Lately, I’ve been into writing about no-drama ways to make more indulgent foods fit into your regular life. Sure, I could only post stereotypically healthy stuff (Oh look! Another totally original kale salad…) and #cleaningeating pod people food, but I want you to see how an overall healthy diet can include things like cheese. When most of our diet is comprised of foods that do us favors, there’s room for an occasional treat.

I know I can’t be the only cheese-lover out there. What’s funny is, I actually spent a good portion of my life thinking I was indifferent to cheese. I ate it sometimes, but I didn’t seek it out. Then I spent 3 weeks in Italy when I was 24 and was introduced to burrata. At first bite, I knew I had been operating under a false pretense. Did it turn me into an insatiable cheese beast? Haha no. What it did do, though, was wake me up to the fact that good cheese is a thing worth savoring. No more wasting my money on shelf-stable grated parm/cellulose or fat-free cream cheese (something I’m ashamed to admit my college self used to eat on rice cakes—glad I lost my taste for that combo).

Burrata (aka the Gateway Cheese) is an Italian cheese made of mozzarella and cream. The outside is regular solid mozzarella that forms a pouch, of sorts, and when you slice into it, you uncover a beautiful mess of stracciatella (a stringy, rich curd) and cream. So, essentially, as it was initially sold to me circa 2010, burrata is mozzarella injected with fresh cream.

Burrata is not f***ing around. It demands your attention and does not appreciated being dressed up in manufactured nonsense or asked to play second fiddle to other ingredients. It’s best when presented as the main attraction so you can experience the rich creaminess and rich yet subtle flavor. While not a “light” or low-calorie food (an ounce provides about 90 calories and 7 grams fat), it does provide protein and calcium and is very filling, so it will keep you satisfied a while.

Foodstirs, Inc

I got the idea for this dish while out for brunch recently (or lunch, for us freaky morning people who don’t know how to sleep in on Saturdays) and spotted a baked egg dish with burrata on the menu. Though it sounded a little too heavy for what I was in the mood for that day, it got me brainstorming some ways to do an egg-with-burrata dish at home. After a few experiments, we had a winner.
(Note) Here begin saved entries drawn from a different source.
(** * Peloton: host cache lease state machine, goal-state action tables and
      resource-pool gang queues.

    A shallow embedding of

    - [pkg/hostmgr/p2k/hostcache/summary.go] (the per-host summary and its
      lease state machine),
    - the job and task goal-state rule tables with [suggestJobAction] and
      [suggestTaskAction],
    - the resource-pool pending queue exercised by
      [resmgr/respool/respool_test.go].
*)

From Stdlib Require Import ZArith NArith QArith String List Bool Lia.
From stdpp Require Import gmap strings list fin_maps pretty.

Local Open Scope string_scope.
Local Close Scope Q_scope.

(** ** Package [scalar]: the resource vector consumed by the host cache.

    The package itself is not part of the sources at hand; [summary.go] only
    uses the operations below, so they are taken as an interface.  Go's zero
    value [scalar.Resources{}] is [zeroRes]. *)
Class ScalarResources := {
  Resources : Type;
  (** [*peloton.Resources], the wire form passed to [newHostSummary]. *)
  PelotonResources : Type;
  (** [*pod.ResourceSpec], the wire form of a filter's minimum. *)
  ResourceSpec : Type;
  zeroRes : Resources;
  Add : Resources -> Resources -> Resources;
  Contains : Resources -> Resources -> bool;
  TrySubtract : Resources -> Resources -> Resources * bool;
  FromPelotonResources : PelotonResources -> Resources;
  FromResourceSpec : ResourceSpec -> Resources
}.

Module HostCache.

(** [type HostStatus int]: the four [iota + 1] constants, and every other
    value of the type.  Nothing keeps a caller from passing a value that is
    none of the constants, such as the zero value [HostStatus(0)].
    [UndeclaredHost v] stands for the integer [v] when [v < 1] and for
    [v + 4] otherwise, so that every integer is exactly one status. *)
Inductive HostStatus : Set :=
| ReadyHost
| PlacingHost
| ReservedHost
| HeldHost
| UndeclaredHost (v : Z).

#[export] Instance HostStatus_eq_dec : EqDecision HostStatus.
Proof. solve_decision. Defined.

(** The integer behind each status; [%v] prints it. *)
Definition HostStatus_value (s : HostStatus) : Z :=
  match s with
  | ReadyHost => 1
  | PlacingHost => 2
  | ReservedHost => 3
  | HeldHost => 4
  | UndeclaredHost v => if (v <? 1)%Z then v else (v + 4)%Z
  end.

(** The conversion [HostStatus(n)]. *)
Definition HostStatus_of_int (n : Z) : HostStatus :=
  if (n =? 1)%Z then ReadyHost
  else if (n =? 2)%Z then PlacingHost
  else if (n =? 3)%Z then ReservedHost
  else if (n =? 4)%Z then HeldHost
  else UndeclaredHost (if (n <? 1)%Z then n else (n - 4)%Z).

Definition HostStatus_fmt (s : HostStatus) : string :=
  match s with
  | ReadyHost => "1"
  | PlacingHost => "2"
  | ReservedHost => "3"
  | HeldHost => "4"
  | UndeclaredHost _ => pretty (HostStatus_value s)
  end.

(** One of the four declared constants. *)
Definition declared (s : HostStatus) : Prop :=
  s = ReadyHost \/ s = PlacingHost \/ s = ReservedHost \/ s = HeldHost.

Definition emptyLeaseID : string := "".

(** Go [error] values built in [summary.go]: plain ones ([fmt.Errorf],
    [errors.New]) and yarpc ones carrying the InvalidArgument code.  A [nil]
    error is [None]. *)
Inductive error : Set :=
| PlainError (msg : string)
| InvalidArgumentError (msg : string).

Definition error_msg (e : error) : string :=
  match e with
  | PlainError m => m
  | InvalidArgumentError m => "code:invalid-argument message:" ++ m
  end.

Definition isInvalidArgument (e : option error) : bool :=
  match e with
  | Some (InvalidArgumentError _) => true
  | _ => false
  end.

(** [hostmgr.HostFilterResult], the values named by the host cache. *)
Inductive HostFilterResult : Set :=
| HOST_FILTER_MATCH
| HOST_FILTER_INSUFFICIENT_RESOURCES
| HOST_FILTER_MISMATCH_CONSTRAINTS
| HOST_FILTER_MISMATCH_STATUS.

#[export] Instance HostFilterResult_eq_dec : EqDecision HostFilterResult.
Proof. solve_decision. Defined.

Record Match : Set := mkMatch {
  Result : HostFilterResult;
  HostName : string
}.

(** ** The process-wide UUID source

    [uuid.New()] draws from a random source outside the host summary.  The
    source is modelled by the sequence [gen] of the values it is going to
    return and the number [drawn] of values handed out so far. *)
Record UUIDSource : Type := mkSource {
  gen : nat -> string;
  drawn : nat
}.

Definition uuid_New (g : UUIDSource) : string * UUIDSource :=
  (gen g (drawn g), {| gen := gen g; drawn := S (drawn g) |}).

Section Summary.
Context `{SR : ScalarResources}.

Record Label : Set := mkLabel { label_key : string; label_value : string }.

(** [hostmgr.HostFilter] as read by [TryMatch] and [matchHostFilter].  The
    generated getters are nil-safe: a missing message reads as its zero
    value. *)
Record HostHint : Set := mkHostHint { hint_hostname : string }.
Record FilterHint : Set := mkFilterHint { HostHints : list HostHint }.
Record ResourceConstraint : Type := mkResourceConstraint {
  Minimum : option ResourceSpec
}.
Record HostFilter : Type := mkHostFilter {
  ResourceConstraint_ : option ResourceConstraint;
  Hint : option FilterHint
}.

Definition GetHint (f : option HostFilter) : option FilterHint :=
  match f with Some f => Hint f | None => None end.
Definition GetHostHint (h : option FilterHint) : list HostHint :=
  match h with Some h => HostHints h | None => [] end.
Definition GetHostname (h : HostHint) : string := hint_hostname h.
Definition GetResourceConstraint (f : option HostFilter)
  : option ResourceConstraint :=
  match f with Some f => ResourceConstraint_ f | None => None end.
Definition GetMinimum (c : option ResourceConstraint) : option ResourceSpec :=
  match c with Some c => Minimum c | None => None end.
Swapping in some whites for half the eggs and using a light touch with oil keeps things lighter so you have more room for the cheese. Paired with a simple side salad, it makes a well-balanced 450-500 calorie brunch or lunch. Heck, you could even have it for dinner.

Burrata Frittata


  • 1 clove garlic, minced
  • 2 teaspoons olive oil
  • 2 cups kale
  • 1 cup cherry tomatoes, halved
  • Salt and pepper to taste
  • 2 eggs
  • 4 egg whites
  • 4 ounces burrata cheese (1 ball), cut into small pieces


  1. Preheat oven to 375 degrees F.
  2. In a cast iron skillet or other oven-safe pan, heat olive oil over medium heat. Add garlic. Saute one minute or until fragrant.
  3. Add kale. Saute until wilted. Add tomato. Cook another 2 or 3 minutes until tomatoes are soft. Season with salt and pepper to taste.
  4. Meanwhile, beat eggs and whites together.
  5. Pour beaten egg mixture over vegetables. Lower heat to medium-low and cook 2-3 minutes.
  6. Plate cheese evenly over egg-and-veggie mixture. Cook another minute.
  7. Transfer skillet to oven and bake for 7-10 minutes or until frittata is set in the middle.
  8. Remove pan from oven. Allow to cool for a few minutes.
  9. To serve, divide frittata between two plates and serve alongside a simple green salad.

Serves 2-4


Nutrition Information Per Serving (1/2 a frittata): 356 calories, 29 grams protein, 11 grams total carbohydrate, 2 grams fiber, 22 grams fat (10 grams saturated), 209 mg cholesterol, 427 mg calcium (43% daily needs), 723 mg potassium (15% daily needS), 338 mg sodium, 2 mg iron (13% daily needs), 64 mg magnesium (21% daily needs), 77% vitamin A needs, 120% vitamin C needs

Have you ever tried burrata? What are your favorite omelet and frittata fillings?